----- EXTRACTED ENTRIES -----
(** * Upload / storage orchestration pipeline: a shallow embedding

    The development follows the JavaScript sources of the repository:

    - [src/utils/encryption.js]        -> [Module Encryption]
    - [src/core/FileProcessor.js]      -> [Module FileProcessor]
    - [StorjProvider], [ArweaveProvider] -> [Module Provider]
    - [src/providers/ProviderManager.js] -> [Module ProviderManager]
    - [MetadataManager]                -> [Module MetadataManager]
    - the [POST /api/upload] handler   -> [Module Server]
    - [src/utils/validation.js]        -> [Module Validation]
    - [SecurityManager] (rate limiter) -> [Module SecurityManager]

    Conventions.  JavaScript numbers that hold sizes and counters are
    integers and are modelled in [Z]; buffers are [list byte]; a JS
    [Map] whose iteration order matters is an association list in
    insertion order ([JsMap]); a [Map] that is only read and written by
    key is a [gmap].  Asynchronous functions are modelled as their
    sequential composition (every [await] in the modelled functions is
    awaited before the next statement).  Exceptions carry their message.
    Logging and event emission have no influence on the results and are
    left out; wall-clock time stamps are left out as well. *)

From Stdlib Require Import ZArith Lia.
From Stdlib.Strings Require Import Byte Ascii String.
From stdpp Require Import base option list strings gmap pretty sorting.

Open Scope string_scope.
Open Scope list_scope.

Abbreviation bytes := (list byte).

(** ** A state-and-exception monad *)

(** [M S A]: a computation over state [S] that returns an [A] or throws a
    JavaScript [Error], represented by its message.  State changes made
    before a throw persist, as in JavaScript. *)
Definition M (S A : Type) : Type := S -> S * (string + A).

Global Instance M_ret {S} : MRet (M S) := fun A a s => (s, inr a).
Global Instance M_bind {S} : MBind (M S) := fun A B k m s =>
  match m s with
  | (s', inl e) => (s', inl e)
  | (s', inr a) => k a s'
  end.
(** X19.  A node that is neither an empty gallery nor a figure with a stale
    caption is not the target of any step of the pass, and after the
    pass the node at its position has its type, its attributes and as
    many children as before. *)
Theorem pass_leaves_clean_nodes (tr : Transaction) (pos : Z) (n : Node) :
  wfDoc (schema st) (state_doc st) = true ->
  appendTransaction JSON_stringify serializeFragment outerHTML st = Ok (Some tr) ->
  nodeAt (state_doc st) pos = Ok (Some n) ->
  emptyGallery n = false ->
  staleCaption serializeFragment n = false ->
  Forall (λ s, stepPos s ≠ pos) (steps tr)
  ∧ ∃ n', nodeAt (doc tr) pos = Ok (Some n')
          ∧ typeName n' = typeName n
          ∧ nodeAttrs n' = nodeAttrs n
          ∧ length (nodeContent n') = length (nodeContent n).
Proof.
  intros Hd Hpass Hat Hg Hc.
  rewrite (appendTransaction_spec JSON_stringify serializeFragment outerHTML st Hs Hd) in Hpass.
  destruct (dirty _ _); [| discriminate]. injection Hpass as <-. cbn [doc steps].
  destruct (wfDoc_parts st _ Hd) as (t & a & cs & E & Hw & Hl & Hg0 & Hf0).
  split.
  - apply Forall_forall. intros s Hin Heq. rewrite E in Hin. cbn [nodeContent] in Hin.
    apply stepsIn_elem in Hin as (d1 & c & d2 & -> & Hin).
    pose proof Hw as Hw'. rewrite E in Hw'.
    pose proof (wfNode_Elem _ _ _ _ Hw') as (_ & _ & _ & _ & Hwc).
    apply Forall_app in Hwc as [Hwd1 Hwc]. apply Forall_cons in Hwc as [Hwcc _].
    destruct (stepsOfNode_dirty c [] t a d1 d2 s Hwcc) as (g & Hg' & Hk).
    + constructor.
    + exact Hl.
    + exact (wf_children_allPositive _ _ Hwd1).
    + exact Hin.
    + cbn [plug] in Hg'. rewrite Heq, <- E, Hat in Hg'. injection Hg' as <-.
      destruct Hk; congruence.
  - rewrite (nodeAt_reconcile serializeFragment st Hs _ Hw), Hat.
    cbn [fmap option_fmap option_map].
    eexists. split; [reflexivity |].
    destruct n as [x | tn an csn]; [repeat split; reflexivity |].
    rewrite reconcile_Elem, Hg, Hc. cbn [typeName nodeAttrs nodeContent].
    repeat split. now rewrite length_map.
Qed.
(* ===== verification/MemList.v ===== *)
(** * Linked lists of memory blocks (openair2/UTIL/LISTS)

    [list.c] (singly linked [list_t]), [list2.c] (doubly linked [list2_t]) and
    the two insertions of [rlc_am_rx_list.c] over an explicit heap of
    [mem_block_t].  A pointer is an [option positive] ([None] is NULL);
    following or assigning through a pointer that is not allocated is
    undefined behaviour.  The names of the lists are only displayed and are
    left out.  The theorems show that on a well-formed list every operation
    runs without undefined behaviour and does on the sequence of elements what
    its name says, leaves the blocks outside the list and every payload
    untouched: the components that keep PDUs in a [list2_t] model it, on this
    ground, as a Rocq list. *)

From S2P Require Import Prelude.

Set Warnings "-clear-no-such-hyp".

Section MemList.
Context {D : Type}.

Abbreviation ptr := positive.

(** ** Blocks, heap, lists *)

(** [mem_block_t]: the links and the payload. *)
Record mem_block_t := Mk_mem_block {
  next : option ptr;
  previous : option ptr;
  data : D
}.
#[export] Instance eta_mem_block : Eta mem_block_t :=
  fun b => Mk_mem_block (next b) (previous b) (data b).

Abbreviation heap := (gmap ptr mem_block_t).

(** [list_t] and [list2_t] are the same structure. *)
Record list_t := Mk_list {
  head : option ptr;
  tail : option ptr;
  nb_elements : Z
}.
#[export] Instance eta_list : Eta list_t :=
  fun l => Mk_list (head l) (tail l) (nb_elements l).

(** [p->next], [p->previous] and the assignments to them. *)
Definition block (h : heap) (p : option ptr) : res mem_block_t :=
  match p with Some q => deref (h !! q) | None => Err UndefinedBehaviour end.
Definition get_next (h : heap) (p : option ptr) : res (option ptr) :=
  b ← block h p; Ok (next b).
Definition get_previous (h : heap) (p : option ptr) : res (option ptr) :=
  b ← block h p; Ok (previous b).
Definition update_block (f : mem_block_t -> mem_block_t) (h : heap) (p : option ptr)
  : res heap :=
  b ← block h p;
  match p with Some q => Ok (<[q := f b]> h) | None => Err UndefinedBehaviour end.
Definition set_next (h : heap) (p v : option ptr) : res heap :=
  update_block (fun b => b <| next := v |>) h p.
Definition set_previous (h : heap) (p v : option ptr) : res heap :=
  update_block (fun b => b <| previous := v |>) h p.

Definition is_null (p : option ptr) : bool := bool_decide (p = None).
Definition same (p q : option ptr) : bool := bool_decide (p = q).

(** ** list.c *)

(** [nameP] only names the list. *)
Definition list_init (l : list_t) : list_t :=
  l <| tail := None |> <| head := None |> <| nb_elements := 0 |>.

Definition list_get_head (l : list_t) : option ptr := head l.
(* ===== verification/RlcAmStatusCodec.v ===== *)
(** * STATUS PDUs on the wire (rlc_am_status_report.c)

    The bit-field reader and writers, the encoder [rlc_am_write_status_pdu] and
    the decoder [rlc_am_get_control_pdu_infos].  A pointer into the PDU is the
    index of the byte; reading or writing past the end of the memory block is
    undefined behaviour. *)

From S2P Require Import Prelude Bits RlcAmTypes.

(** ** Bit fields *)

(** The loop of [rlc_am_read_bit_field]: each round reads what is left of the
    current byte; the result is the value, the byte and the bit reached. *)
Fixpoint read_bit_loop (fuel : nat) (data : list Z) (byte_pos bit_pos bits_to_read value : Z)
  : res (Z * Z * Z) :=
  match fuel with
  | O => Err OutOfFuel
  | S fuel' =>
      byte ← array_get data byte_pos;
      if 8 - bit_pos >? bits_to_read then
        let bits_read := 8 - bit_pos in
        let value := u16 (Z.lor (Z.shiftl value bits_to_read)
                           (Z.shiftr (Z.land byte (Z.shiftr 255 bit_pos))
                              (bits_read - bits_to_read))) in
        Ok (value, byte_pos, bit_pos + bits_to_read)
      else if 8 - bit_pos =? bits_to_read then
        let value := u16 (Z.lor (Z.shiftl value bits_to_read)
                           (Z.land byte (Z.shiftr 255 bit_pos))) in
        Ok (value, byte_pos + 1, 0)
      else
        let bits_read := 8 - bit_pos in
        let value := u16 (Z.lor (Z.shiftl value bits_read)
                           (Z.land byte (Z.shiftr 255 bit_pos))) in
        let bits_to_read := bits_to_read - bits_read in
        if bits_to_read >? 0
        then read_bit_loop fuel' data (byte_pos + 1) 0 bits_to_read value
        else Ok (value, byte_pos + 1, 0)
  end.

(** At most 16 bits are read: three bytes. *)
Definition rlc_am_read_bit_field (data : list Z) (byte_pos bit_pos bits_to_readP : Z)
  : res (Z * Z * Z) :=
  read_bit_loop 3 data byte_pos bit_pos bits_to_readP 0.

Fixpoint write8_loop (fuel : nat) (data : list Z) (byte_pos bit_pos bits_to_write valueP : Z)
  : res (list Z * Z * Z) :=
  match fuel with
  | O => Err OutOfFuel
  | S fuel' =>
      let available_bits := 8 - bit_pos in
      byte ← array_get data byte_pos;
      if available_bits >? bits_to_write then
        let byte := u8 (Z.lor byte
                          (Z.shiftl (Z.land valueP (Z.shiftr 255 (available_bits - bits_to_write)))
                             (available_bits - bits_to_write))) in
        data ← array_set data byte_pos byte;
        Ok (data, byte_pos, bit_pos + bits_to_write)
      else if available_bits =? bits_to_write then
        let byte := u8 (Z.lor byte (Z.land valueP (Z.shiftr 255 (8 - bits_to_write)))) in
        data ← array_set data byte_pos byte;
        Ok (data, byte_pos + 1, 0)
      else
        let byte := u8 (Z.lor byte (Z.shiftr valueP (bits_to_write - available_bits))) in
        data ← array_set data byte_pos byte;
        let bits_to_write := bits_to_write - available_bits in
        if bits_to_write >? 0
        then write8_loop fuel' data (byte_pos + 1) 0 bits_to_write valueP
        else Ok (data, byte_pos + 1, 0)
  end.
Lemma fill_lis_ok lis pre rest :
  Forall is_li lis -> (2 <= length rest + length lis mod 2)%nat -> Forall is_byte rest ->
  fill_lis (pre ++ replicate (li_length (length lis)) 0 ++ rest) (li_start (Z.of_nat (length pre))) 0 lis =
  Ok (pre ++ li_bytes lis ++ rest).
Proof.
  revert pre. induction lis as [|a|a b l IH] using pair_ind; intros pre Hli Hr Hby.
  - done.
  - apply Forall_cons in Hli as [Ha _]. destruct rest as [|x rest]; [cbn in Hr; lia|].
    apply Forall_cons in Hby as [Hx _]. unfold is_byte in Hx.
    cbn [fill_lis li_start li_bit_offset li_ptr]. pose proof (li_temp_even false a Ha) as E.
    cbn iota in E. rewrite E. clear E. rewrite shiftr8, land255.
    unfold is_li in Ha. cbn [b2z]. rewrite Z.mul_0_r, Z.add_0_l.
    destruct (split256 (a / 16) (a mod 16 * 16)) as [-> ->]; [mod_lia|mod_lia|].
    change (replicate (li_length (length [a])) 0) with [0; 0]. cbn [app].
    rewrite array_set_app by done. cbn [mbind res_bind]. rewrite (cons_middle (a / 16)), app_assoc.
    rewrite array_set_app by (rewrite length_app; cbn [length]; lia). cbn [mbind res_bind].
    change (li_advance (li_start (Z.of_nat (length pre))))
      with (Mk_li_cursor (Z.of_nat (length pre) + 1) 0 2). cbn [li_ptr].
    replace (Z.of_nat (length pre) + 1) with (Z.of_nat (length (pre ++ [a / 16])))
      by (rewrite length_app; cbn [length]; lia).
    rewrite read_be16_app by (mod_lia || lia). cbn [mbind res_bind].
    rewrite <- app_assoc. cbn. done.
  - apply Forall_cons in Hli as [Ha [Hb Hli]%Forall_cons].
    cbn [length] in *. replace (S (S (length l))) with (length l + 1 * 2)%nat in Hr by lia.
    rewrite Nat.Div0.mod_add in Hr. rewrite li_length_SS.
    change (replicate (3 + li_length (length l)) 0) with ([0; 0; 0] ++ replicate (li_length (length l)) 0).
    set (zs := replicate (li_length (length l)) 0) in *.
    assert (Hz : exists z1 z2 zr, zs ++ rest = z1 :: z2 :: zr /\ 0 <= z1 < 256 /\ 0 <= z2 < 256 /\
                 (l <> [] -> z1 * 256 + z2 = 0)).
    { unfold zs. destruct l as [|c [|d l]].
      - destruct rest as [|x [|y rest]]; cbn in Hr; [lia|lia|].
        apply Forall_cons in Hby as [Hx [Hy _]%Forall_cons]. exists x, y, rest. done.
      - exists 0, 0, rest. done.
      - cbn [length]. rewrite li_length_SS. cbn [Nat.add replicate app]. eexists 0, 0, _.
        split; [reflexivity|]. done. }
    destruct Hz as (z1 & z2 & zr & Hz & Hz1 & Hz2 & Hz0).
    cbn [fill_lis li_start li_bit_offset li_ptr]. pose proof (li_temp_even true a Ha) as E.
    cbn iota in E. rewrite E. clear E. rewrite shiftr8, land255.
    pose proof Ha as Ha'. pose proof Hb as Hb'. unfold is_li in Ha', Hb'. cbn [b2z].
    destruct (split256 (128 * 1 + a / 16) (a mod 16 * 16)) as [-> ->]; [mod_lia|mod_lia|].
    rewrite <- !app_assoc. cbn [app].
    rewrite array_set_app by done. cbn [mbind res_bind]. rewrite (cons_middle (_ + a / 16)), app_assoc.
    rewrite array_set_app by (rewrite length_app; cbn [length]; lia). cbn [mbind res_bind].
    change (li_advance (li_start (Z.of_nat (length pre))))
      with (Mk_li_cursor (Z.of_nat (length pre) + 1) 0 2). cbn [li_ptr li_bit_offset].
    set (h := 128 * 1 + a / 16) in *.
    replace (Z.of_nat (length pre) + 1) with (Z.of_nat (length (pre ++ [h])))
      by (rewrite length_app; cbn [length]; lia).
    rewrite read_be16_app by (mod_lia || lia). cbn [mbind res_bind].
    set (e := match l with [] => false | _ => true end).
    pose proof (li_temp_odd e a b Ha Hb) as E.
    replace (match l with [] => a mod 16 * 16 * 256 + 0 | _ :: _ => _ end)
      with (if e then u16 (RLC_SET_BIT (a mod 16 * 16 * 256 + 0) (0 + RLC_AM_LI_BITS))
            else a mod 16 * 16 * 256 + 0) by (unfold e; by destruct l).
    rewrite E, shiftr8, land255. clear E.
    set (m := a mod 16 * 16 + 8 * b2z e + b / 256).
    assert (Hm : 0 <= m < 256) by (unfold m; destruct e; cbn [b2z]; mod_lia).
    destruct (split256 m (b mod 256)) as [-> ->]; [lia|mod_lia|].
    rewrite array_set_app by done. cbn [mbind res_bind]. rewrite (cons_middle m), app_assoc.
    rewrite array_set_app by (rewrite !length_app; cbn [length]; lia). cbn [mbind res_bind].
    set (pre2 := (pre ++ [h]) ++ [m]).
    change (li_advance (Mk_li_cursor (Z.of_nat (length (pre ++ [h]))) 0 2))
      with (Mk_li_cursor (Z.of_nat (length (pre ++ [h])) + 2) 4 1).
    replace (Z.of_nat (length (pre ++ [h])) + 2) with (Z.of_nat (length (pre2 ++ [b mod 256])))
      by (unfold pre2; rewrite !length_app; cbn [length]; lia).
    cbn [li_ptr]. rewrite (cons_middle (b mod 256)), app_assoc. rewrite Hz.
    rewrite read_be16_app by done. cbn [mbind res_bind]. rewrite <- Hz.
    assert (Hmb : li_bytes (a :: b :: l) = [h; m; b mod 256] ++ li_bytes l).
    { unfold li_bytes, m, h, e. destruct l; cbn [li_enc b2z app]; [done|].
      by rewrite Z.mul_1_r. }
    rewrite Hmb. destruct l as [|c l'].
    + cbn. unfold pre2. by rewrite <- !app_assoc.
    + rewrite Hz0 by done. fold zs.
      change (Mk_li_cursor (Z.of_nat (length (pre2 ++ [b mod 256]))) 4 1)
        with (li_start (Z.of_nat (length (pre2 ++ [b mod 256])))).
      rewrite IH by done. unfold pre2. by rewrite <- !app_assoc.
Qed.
-----
## TASK DIRECTIONS
Repeat exactly the lines from the first line of the records above through the line containing "-> [Module FileProcessor]", both included, and nothing else.

## EXERCISE ANSWER
(** * Upload / storage orchestration pipeline: a shallow embedding

    The development follows the JavaScript sources of the repository:

    - [src/utils/encryption.js]        -> [Module Encryption]
    - [src/core/FileProcessor.js]      -> [Module FileProcessor]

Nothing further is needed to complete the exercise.